-- Opening Marker --
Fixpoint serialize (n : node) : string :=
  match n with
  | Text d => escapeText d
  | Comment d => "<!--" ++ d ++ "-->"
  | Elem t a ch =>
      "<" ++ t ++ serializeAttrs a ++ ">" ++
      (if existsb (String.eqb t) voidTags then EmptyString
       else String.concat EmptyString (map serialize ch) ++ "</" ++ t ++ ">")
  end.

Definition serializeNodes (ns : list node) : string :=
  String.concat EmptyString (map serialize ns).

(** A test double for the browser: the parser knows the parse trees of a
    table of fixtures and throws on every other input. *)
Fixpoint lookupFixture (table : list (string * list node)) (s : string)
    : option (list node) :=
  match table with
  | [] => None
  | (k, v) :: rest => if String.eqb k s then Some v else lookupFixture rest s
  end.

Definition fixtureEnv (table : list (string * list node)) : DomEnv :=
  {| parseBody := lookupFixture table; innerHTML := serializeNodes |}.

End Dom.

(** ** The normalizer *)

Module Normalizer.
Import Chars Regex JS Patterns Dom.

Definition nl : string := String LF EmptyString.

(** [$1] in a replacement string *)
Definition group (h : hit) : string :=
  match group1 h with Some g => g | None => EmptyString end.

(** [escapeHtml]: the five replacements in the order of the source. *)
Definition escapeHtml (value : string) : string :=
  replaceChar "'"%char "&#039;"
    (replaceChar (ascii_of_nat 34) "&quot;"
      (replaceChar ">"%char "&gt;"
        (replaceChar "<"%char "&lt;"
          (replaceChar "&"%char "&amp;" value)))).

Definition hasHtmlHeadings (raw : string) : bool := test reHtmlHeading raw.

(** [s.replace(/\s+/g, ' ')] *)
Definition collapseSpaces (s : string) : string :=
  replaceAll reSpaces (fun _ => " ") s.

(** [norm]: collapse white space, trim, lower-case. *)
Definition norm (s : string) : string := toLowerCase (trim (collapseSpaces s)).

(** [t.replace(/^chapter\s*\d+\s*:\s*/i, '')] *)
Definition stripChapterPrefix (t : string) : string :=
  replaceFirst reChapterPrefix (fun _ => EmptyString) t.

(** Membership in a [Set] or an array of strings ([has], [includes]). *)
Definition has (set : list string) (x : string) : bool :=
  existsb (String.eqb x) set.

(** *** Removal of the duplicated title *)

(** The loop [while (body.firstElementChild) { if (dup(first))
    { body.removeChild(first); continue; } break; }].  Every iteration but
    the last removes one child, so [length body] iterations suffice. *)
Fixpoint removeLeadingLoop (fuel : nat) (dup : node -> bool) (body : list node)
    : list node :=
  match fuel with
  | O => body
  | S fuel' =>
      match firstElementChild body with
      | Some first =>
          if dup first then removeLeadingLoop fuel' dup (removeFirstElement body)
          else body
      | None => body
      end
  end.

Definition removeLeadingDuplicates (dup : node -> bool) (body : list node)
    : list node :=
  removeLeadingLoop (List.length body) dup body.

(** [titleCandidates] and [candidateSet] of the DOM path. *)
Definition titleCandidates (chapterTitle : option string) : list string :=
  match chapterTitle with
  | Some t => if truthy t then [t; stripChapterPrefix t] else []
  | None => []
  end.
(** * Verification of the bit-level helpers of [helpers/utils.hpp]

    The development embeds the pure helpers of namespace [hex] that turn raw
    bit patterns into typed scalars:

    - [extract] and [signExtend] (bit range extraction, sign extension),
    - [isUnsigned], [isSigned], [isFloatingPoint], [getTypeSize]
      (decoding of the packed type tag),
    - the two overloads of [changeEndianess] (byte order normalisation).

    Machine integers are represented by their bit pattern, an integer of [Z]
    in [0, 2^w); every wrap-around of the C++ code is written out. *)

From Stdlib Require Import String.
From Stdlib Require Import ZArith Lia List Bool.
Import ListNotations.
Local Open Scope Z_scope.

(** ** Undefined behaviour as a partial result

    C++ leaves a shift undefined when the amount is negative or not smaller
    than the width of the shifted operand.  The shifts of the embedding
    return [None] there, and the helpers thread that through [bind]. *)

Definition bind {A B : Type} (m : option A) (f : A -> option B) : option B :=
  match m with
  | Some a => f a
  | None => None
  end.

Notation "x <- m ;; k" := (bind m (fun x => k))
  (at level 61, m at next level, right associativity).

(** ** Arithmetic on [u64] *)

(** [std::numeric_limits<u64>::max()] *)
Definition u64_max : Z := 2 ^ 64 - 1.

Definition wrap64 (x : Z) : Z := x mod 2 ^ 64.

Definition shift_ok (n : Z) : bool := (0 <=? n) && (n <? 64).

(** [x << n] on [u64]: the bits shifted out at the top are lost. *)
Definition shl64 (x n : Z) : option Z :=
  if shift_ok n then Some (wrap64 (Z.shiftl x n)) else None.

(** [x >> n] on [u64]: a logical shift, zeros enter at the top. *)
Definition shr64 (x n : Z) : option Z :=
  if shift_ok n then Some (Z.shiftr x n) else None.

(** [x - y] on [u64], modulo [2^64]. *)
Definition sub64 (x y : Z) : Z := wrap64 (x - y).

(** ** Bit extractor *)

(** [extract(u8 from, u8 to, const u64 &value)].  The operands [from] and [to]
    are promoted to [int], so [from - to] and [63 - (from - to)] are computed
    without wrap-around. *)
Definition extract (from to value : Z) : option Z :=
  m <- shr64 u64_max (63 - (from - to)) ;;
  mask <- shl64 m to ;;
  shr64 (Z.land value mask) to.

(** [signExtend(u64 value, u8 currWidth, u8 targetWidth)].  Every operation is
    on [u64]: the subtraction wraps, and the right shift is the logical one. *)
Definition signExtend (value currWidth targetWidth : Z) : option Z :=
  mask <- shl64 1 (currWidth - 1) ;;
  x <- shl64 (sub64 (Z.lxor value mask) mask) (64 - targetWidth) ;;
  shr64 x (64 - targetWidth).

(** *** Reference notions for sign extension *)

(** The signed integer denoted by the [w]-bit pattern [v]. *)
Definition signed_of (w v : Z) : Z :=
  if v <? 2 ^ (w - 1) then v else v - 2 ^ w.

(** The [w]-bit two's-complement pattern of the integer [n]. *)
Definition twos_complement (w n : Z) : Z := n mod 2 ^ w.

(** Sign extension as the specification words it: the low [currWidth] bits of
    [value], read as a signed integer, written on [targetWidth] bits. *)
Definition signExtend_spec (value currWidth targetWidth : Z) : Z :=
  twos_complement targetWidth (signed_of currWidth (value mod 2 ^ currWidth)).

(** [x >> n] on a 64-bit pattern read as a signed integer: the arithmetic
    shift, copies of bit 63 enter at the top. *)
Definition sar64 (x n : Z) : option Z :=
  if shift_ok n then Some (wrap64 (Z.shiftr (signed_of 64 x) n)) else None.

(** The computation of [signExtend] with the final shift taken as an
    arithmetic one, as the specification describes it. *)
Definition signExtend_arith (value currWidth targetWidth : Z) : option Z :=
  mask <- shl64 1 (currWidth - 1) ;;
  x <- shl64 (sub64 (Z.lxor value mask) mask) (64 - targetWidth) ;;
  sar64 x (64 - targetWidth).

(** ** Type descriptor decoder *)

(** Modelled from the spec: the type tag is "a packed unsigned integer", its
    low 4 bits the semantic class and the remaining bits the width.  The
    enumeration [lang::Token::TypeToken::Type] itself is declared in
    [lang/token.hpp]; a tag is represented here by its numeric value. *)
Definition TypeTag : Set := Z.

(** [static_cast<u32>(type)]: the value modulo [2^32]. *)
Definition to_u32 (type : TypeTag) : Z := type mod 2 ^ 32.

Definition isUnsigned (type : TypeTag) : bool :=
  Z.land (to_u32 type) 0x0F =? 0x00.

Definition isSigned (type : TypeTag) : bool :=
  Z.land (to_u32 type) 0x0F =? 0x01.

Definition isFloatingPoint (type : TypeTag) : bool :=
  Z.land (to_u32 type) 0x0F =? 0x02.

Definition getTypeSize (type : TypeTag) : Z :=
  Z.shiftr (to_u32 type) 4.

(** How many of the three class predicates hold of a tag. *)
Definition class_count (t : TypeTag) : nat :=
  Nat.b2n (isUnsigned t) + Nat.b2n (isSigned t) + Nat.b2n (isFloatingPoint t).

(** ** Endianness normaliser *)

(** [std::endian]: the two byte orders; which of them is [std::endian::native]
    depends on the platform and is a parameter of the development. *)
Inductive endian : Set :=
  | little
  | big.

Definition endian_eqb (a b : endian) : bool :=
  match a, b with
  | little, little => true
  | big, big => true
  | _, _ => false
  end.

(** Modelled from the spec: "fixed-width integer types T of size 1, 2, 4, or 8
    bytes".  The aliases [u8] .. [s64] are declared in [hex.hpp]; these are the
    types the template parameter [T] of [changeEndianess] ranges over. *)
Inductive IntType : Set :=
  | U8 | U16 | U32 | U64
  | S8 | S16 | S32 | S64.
-- Closing Marker --
TASK BRIEF
Which of the lines in the listing above include "None"? Report each of them.

RESPONSE AREA
  | [] => None
  match group1 h with Some g => g | None => EmptyString end.
      | None => body
  | None => []
    return [None] there, and the helpers thread that through [bind]. *)
  | None => None
  if shift_ok n then Some (wrap64 (Z.shiftl x n)) else None.
  if shift_ok n then Some (Z.shiftr x n) else None.
  if shift_ok n then Some (wrap64 (Z.shiftr (signed_of 64 x) n)) else None.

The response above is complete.